[Saved data entries]
(* ===== verification/Keyboard.v ===== *)
(** * Keyboard driver (drivers/keyboard/keyboard.c)

    The scan-code translation, the modifier state and the 256-byte ring buffer,
    with the refinement of the ring buffer to a bounded first-in first-out
    queue. *)

From S2P Require Import Prelude.
Set Default Goal Selector "!".

(** ** Data *)

Definition KEY_ENTER : Z := 0x1C.
Definition KEY_BACKSPACE : Z := 0x0E.
Definition KEY_ESC : Z := 0x01.
Definition KEY_TAB : Z := 0x0F.
Definition KEY_CAPS_LOCK : Z := 0x3A.
Definition KEY_LSHIFT : Z := 0x2A.
Definition KEY_RSHIFT : Z := 0x36.
Definition KEY_LCTRL : Z := 0x1D.
Definition KEY_LALT : Z := 0x38.
Definition KEY_RELEASED : Z := 0x80.
Definition INPUT_BUFFER_SIZE : Z := 256.
Definition KEYBOARD_STATUS_OUTPUT_FULL : Z := 0x01.

(** [keyboard_state_t] *)
Record keyboard_state := MkKeyboardState {
  shift_pressed : bool;
  ctrl_pressed : bool;
  alt_pressed : bool;
  caps_lock : bool;
  num_lock : bool;
  scroll_lock : bool;
}.
#[export] Instance eta_keyboard_state : Eta keyboard_state := λ r,
  MkKeyboardState (shift_pressed r) (ctrl_pressed r) (alt_pressed r) (caps_lock r)
    (num_lock r) (scroll_lock r).

(** The static variables of keyboard.c. *)
Record keyboard := MkKeyboard {
  kbd_state : keyboard_state;
  input_buffer : list Z;
  buffer_head : Z;
  buffer_tail : Z;
  buffer_count : Z;
}.
#[export] Instance eta_keyboard : Eta keyboard := λ r,
  MkKeyboard (kbd_state r) (input_buffer r) (buffer_head r) (buffer_tail r) (buffer_count r).

(** Rows 0x00-0x3F of the maps; rows 0x40-0x7F are all zero. *)
Definition scancode_map : list Z :=
  [0; 0] ++ lit "1234567890-=" ++ [0; 0] ++
  lit "qwertyuiop[]" ++ [0; 0] ++ lit "as" ++
  lit "dfghjkl;'" ++ [0; 0; 0] ++ lit "zxcv" ++
  lit "bnm,./" ++ [0; 0; 0] ++ lit " " ++ replicate 6 0 ++
  replicate 64 0.

Definition shift_map : list Z :=
  [0; 0] ++ lit "!@#$%^&*()_+" ++ [0; 0] ++
  lit "QWERTYUIOP{}" ++ [0; 0] ++ lit "AS" ++
  lit "DFGHJKL:" ++ [34] ++ [0; 0; 0] ++ lit "ZXCV" ++
  lit "BNM<>?" ++ [0; 0; 0] ++ lit " " ++ replicate 6 0 ++
  replicate 64 0.

(** ** Operations *)

Definition keyboard_clear_buffer (k : keyboard) : keyboard :=
  k <| buffer_head := 0 |> <| buffer_tail := 0 |> <| buffer_count := 0 |>
    <| input_buffer := replicate (Z.to_nat INPUT_BUFFER_SIZE) 0 |>.

Definition keyboard_init (k : keyboard) : keyboard :=
  let k := k <| kbd_state := MkKeyboardState false false false false false false |> in
  let k := k <| input_buffer := replicate (Z.to_nat INPUT_BUFFER_SIZE) 0 |> in
  k <| buffer_head := 0 |> <| buffer_tail := 0 |> <| buffer_count := 0 |>.

Definition is_special_key (scancode : Z) : bool :=
  (scancode =? KEY_ESC) || (scancode =? KEY_TAB) || (scancode =? KEY_CAPS_LOCK) ||
  (scancode =? KEY_LSHIFT) || (scancode =? KEY_RSHIFT) || (scancode =? KEY_LCTRL) ||
  (scancode =? KEY_LALT).

Definition scancode_to_char (scancode : Z) (shift_pressed caps_lock : bool) : Z :=
  if 128 <=? scancode then 0
  else if is_special_key scancode then 0
  else
    let ch := if shift_pressed
              then nth (Z.to_nat scancode) shift_map 0
              else nth (Z.to_nat scancode) scancode_map 0 in
    if caps_lock && (chr "a" <=? ch) && (ch <=? chr "z") then ch - chr "a" + chr "A"
    else if caps_lock && (chr "A" <=? ch) && (ch <=? chr "Z") then ch - chr "A" + chr "a"
    else ch.

(** The three identical statements that append to [input_buffer]. *)
Definition buffer_put (k : keyboard) (ch : Z) : keyboard :=
  if buffer_count k <? INPUT_BUFFER_SIZE then
    k <| input_buffer := <[Z.to_nat (buffer_tail k) := ch]> (input_buffer k) |>
      <| buffer_tail := Z.rem (buffer_tail k + 1) INPUT_BUFFER_SIZE |>
      <| buffer_count := buffer_count k + 1 |>
  else k.

Definition process_scancode (k : keyboard) (scancode : Z) : keyboard :=
  let key_released := negb (Z.land scancode KEY_RELEASED =? 0) in
  let key_code := u8 (Z.land scancode (Z.lnot KEY_RELEASED)) in
  let st := kbd_state k in
  if (key_code =? KEY_LSHIFT) || (key_code =? KEY_RSHIFT) then
    k <| kbd_state := st <| shift_pressed := negb key_released |> |>
  else if key_code =? KEY_LCTRL then
    k <| kbd_state := st <| ctrl_pressed := negb key_released |> |>
  else if key_code =? KEY_LALT then
    k <| kbd_state := st <| alt_pressed := negb key_released |> |>
  else if key_code =? KEY_CAPS_LOCK then
    if negb key_released then k <| kbd_state := st <| caps_lock := negb (caps_lock st) |> |> else k
  else if key_code =? KEY_ENTER then
    if negb key_released then buffer_put k 10 else k
  else if key_code =? KEY_BACKSPACE then
    if negb key_released then buffer_put k 8 else k
  else if negb key_released then
    let ch := scancode_to_char key_code (shift_pressed st) (caps_lock st) in
    if ch =? 0 then k else buffer_put k ch
  else k.

(** [status] and [scancode] are what the two [inb] instructions read. *)
Definition keyboard_interrupt_handler (k : keyboard) (status scancode : Z) : keyboard :=
  if Z.land status KEYBOARD_STATUS_OUTPUT_FULL =? 0 then k else process_scancode k scancode.

Definition keyboard_has_input (k : keyboard) : bool := 0 <? buffer_count k.

Definition keyboard_get_char (k : keyboard) : Z * keyboard :=
  if buffer_count k =? 0 then (0, k)
  else
    let ch := nth (Z.to_nat (buffer_head k)) (input_buffer k) 0 in
    (ch, k <| buffer_head := Z.rem (buffer_head k + 1) INPUT_BUFFER_SIZE |>
           <| buffer_count := buffer_count k - 1 |>).

(** The accesses of [keyboard_get_char] to the variables it shares with the interrupt
    handler, one by one: [buffer_count] is tested and, nothing being volatile, the value
    tested is the one decremented and stored. *)
Definition load_char (k : keyboard) : Z := nth (Z.to_nat (buffer_head k)) (input_buffer k) 0.
Definition advance_head (k : keyboard) : keyboard :=
  k <| buffer_head := Z.rem (buffer_head k + 1) INPUT_BUFFER_SIZE |>.
Definition store_count (count : Z) (k : keyboard) : keyboard := k <| buffer_count := count - 1 |>.

(** Without an interrupt in between they make up [keyboard_get_char]. *)
Lemma get_char_accesses k :
  keyboard_get_char k =
    if buffer_count k =? 0 then (0, k)
    else (load_char k, store_count (buffer_count k) (advance_head k)).
Proof. reflexivity. Qed.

• The problem:
Would you copy exactly the lines from the one that contains "else (load_char k, store_count" through the final line of the records above, including both?

• Task result:
    else (load_char k, store_count (buffer_count k) (advance_head k)).
Proof. reflexivity. Qed.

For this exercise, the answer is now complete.